We will place patients on hormone therapy for different lengths of time depending on how bad the prostate cancer is. Typical durations are:
Low Risk Cancer = None, or 3 months if needed to shrink the prostate gland before radiation.
Gleason score of 6, PSA less than 10
Intermediate Risk Cancer = 6 – 12 months
Gleason score of 7, especially if PSA over 10 or a lot of cancer found on biopsy
High Risk Cancer = 12 – 24 months
Gleason score of 8 – 10, especially if PSA is over 10 or a lot of cancer found on the biopsy. If cancer is in lymph nodes we may use 36 months of HT or longer.
Hormone therapy (HT) is quite complicated! In summary:
- HT lowers the testosterone level in the body.
- HT is given by a series of injections over 6 – 24 months usually.
- HT causes side effects of hot flashes, fatigue, low sex drive.
- The side effects of HT are reversible.
- Most but not all prostate cancer cells need testosterone to survive and thrive.
- HT kills many or most prostate cancer cells, shrinks the tumor, and lowers the PSA.
- We add HT to radiation for aggressive prostate cancers, not for early “low risk” cancers.

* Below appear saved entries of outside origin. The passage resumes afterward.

(* ===== verification/NnTrieSpec.v ===== *)
(** * The trie is a multiset of strings

    [count t s]: how many subscriptions to [s] the trie [t] holds.  Subscribing,
    unsubscribing and matching are described by [count] alone; the invariant [wf]
    says that no node is superfluous. *)

From S2P Require Import Prelude NnTrie.
From stdpp Require Import base numbers list.
From Stdlib Require Import Lia.
#[local] Open Scope Z_scope.

Definition is_byte (z : Z) : Prop := 0 <= z < 256.

(** ** The strings of a trie *)

(** What is left of [s] after the prefix. *)
Fixpoint strip (prefix s : list Z) : option (list Z) :=
  match prefix, s with
  | [], _ => Some s
  | c :: prefix', d :: s' => if c =? d then strip prefix' s' else None
  | _ :: _, [] => None
  end.

(** The child for [c], if there is one. *)
Definition child (n : nn_trie_node) (c : Z) : trie_ptr :=
  i ← nn_node_next n c; mjoin (n_slots n !! i).

Fixpoint find_at (fuel : nat) (t : trie_ptr) (s : list Z) : trie_ptr :=
  match t with
  | None => None
  | Some n =>
      match strip (n_prefix n) s, fuel with
      | None, _ => None
      | Some [], _ => Some n
      | Some (c :: s'), S fuel' => find_at fuel' (child n c) s'
      | _, O => None
      end
  end.

(** The node of the string [s]. *)
Definition find (t : trie_ptr) (s : list Z) : trie_ptr := find_at (length s) t s.

Definition count (t : trie_ptr) (s : list Z) : Z := from_option n_refcount 0 (find t s).

Lemma strip_spec p s r : strip p s = Some r ↔ s = p ++ r.
Proof.
  revert s. induction p as [|c p IH]; intros s; cbn; [split; congruence|].
  destruct s as [|d s]; [split; [done|]; discriminate|]. destruct (Z.eqb_spec c d) as [->|Hne].
  - rewrite IH. split; [by intros ->|congruence].
  - split; [done|congruence].
Qed.

Lemma strip_app p r : strip p (p ++ r) = Some r.
Proof. by apply strip_spec. Qed.

Lemma strip_length p s r : strip p s = Some r → (length r = length s - length p)%nat ∧ (length p <= length s)%nat.
Proof. intros ->%strip_spec. rewrite length_app. lia. Qed.

(** The test of the code. *)
Lemma check_prefix_le p s : (check_prefix p s <= length p)%nat.
Proof. revert s. induction p as [|c p IH]; intros [|d s]; cbn; try lia. case_match; [|lia]. specialize (IH s). lia. Qed.

Lemma check_prefix_strip p s :
  (check_prefix p s = length p ∧ strip p s = Some (drop (length p) s)) ∨
  ((check_prefix p s < length p)%nat ∧ strip p s = None).
Proof.
  revert s. induction p as [|c p IH]; intros s; [by left|]. destruct s as [|d s]; cbn; [right; split; [lia|done]|].
  destruct (c =? d); [|right; split; [lia|done]]. destruct (IH s) as [[-> ->]|[? ->]]; [by left|right; split; [lia|done]].
Qed.

(** What the strings have in common. *)
Lemma check_prefix_take p s : take (check_prefix p s) p = take (check_prefix p s) s.
Proof.
  revert s. induction p as [|c p IH]; intros [|d s]; cbn; try done. destruct (Z.eqb_spec c d) as [->|]; [|done].
  cbn. by rewrite IH.
Qed.
Lemma add_spec self ls data pipe k :
  prep self ls → inactive ls data → 1 ≤ k ≤ Z.of_nat NN_PRIOLIST_SLOTS → prep (nn_priolist_add self data pipe k) ls.
Proof.
  intros [P Hc] Hina Hk. split; [|done]. cbn [p_items p_datas p_slots nn_priolist_add]. unfold nn_list_item_init.
  split; [apply (len_slots _ _ _ _ P)|apply (len_levels _ _ _ _ P)|..].
  - intros i s l Hs Hl. destruct (slot_ok _ _ _ _ P _ _ _ Hs Hl) as (Hr & ? & ?). split; [|done].
    apply (lrep_frame (p_items self)); [done|]. intros x Hx. apply lookup_insert_ne. intros ->. by apply (Hina i l).
  - intros i l x Hl Hx. rewrite lookup_insert_ne; [by apply (in_level _ _ _ _ P i l)|]. intros ->. by apply (Hina i l).
  - intros x d Hd. destruct (decide (x = data)) as [->|]; [rewrite lookup_insert_eq in Hd; by simplify_eq|].
    rewrite lookup_insert_ne in Hd by done. by apply (data_ok _ _ _ _ P x).
  - intros x d Hd Hx. destruct (decide (x = data)) as [->|]; [by rewrite lookup_insert_eq|].
    rewrite lookup_insert_ne in Hd by done. rewrite lookup_insert_ne by done. by apply (idle _ _ _ _ P x d).
Qed.

Lemma init_spec : prep (nn_priolist_init ∅ ∅) (replicate NN_PRIOLIST_SLOTS ([], [])).
Proof.
  split; [split|]; cbn [p_items p_datas p_slots nn_priolist_init]; try done.
  - intros i s l [-> _]%lookup_replicate_1 [-> _]%lookup_replicate_1. split; [apply lrep_init|done].
  - intros i l x [-> _]%lookup_replicate_1. cbn. intros []%elem_of_nil.
Qed.

(** ** Sequences of operations *)

Inductive prio_op := OpAdd (data pipe priority : Z) | OpActivate (data : Z) | OpRm (data : Z) | OpAdvance (release : Z).

Definition prio_step (self : nn_priolist) (o : prio_op) : option nn_priolist :=
  match o with
  | OpAdd data pipe priority => Some (nn_priolist_add self data pipe priority)
  | OpActivate data => nn_priolist_activate self data
  | OpRm data => nn_priolist_rm self data
  | OpAdvance release => nn_priolist_advance self release
  end.
(** The first message of the queue is received; a message that is held may follow. *)
Lemma inproc_recv_ok x s p p' ms ms' m m' :
  inv x s p p' ms ms' m m' → Z.of_nat (length ms) < 2 ^ 64 →
  ∃ s' rc r, nn_xpair_recv x s = Some (s', rc, r) ∧
    ((rc = - EAGAIN ∧ r = None ∧ s' = s ∧ (ms ≠ [] → NN_PIPE_IN ∈ n_events (get x s))) ∨
     ∃ m0 ms1, ms = m0 :: ms1 ∧ rc = 0 ∧ r = Some m0 ∧
       (inv x s' p p' ms1 ms' m m' ∨ (p' = Held ∧ inv x s' p Acked (ms1 ++ [m']) ms' m (nn_msg_init 0)))).
Proof.
  intros [H1 H2] Hlen. unfold nn_xpair_recv, nn_excl_recv. remember (get x s) as n eqn:En.
  destruct H1 as [q pin pout es fs R Hin Hout Hheld He Hfl]. cbn [n_excl x_inpipe].
  destruct ms as [|m0 ms1].
  { rewrite decide_True by done. exists s, (- EAGAIN), None. split; [done|]. left. done. }
  rewrite !(decide_False (P := m0 :: ms1 = [])) by done.
  destruct pin.
  { exists s, (- EAGAIN), None. split; [done|]. left. split_and!; [done..|]. intros _. by apply He. }
  unfold nn_pipe_recv. rewrite <-En. rewrite !(decide_False (P := m0 :: ms1 = [])) by done. nodes.
  unfold nn_sinproc_recv. nodes.
  destruct (nn_msgqueue_recv_cons q m0 ms1 R Hlen) as (q1 & -> & R1 & _). nodes.
  rewrite flags_receiving. destruct (decide (p' = Held)) as [->|Hh].
  - rewrite bool_decide_eq_true_2 by done. nodes.
    assert (n_msg (get (negb x) s) = m') as -> by by destruct H2.
    destruct (nn_msgqueue_send_spec q1 ms1 m' R1) as [[[Hf _] ->]|(Hf & q2 & -> & R2 & _)]; [cbn [length] in *; lia|..]; nodes.
    + assert (ms1 ≠ []) as Hne by (intros ->; pose proof (mq_count _ _ R1) as Hc; cbn in Hc; lia).
      recv_tail R1. eexists _, _, _. split; [done|]. right. exists m0, ms1. split_and!; [done..|]. left.
      split; nodes; [|done]. recv_node (NodeOk x p Held ms1 m q1 false pout es fs R1) Hne.
    + match goal with |- context [nn_fsm_raiseto _ ?n] => destruct (raiseto_ok p Held fs n NN_SINPROC_RECEIVED Hfl eq_refl) as [-> Hnd'] end;
        [destruct Hfl as [_ ->]; naive_solver|by right|]. nodes.
      assert (ms1 ++ [m'] ≠ []) as Hne by by destruct ms1.
      recv_tail R2. eexists _, _, _. split; [done|]. right. exists m0, ms1. split_and!; [done..|]. right. split; [done|].
      assert (Z.ldiff (flags_of p Held) NN_SINPROC_FLAG_RECEIVING = flags_of p Acked) as -> by by destruct p.
      split; nodes; [|by apply (taken_msg (negb x) Held p ms' m' (get (negb x) s))].
      recv_node (NodeOk x p Acked (ms1 ++ [m']) m q2 false pout es (fs ++ [NN_SINPROC_RECEIVED]) R2) Hne.
      split; [done|]. destruct Hfl as [_ Hf']. intros e. rewrite elem_of_app, Hf', list_elem_of_singleton. naive_solver.
  - rewrite bool_decide_eq_false_2 by done. nodes.
    destruct (decide (ms1 = [])) as [->|Hne].
    + rewrite (nn_msgqueue_empty_spec _ _ R1). nodes.
      eexists _, _, _. split; [done|]. right. exists m0, []. split_and!; [done..|]. left. split; nodes; [|done].
      apply (NodeOk x p p' [] m q1 false pout es fs R1); done.
    + recv_tail R1. eexists _, _, _. split; [done|]. right. exists m0, ms1. split_and!; [done..|]. left.
      split; nodes; [|done]. recv_node (NodeOk x p p' ms1 m q1 false pout es fs R1) Hne.
Qed.

(** ** The whole connection *)

(** Session [true] connects, and the events of the handshake are processed in their
    order. *)
Definition established (rcvbuf rcvbuf' : Z) : option conn :=
  s ← nn_sinproc_connect true (Conn (nn_sinproc_init rcvbuf) (nn_sinproc_init rcvbuf'));
  s ← process_eventto true 0 s;
  s ← process_eventto false 0 s;
  process_eventto true 0 s.

Definition established_node (x : bool) (rcvbuf : Z) : node :=
  Node NN_SINPROC_STATE_ACTIVE 0 (Some (negb x))
    (Pipe NN_PIPEBASE_STATE_ACTIVE NN_PIPEBASE_INSTATE_ASYNC NN_PIPEBASE_OUTSTATE_IDLE)
    (nn_msgqueue_init (size_t rcvbuf)) (nn_msg_init 0) (Excl (Some (pipe_of x)) None None) [NN_PIPE_OUT] [].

- The length of time we use HT, 6 – 24 months, depends on how bad the cancer is.
- We wait 2 – 3 months after starting HT before we start the radiation.
Q) Will I grow breasts if I am on hormone therapy?
A) No. We don’t give female hormones. We give a medication that reduces your male hormones. It’s more like an anti-hormone.
Q) I heard that hormone therapy just slows down the cancer…
A) That is true if hormone therapy is being used on its own. In this case we are using it along with radiation to help increase the chance of curing the cancer.
Q) Is it OK to skip the hormonal therapy?
A) Discuss this with your doctor. In some cases adding hormone therapy will only add a slight benefit, and the added side effects like fatigue and temporary loss of sexual function may not be worth it to you.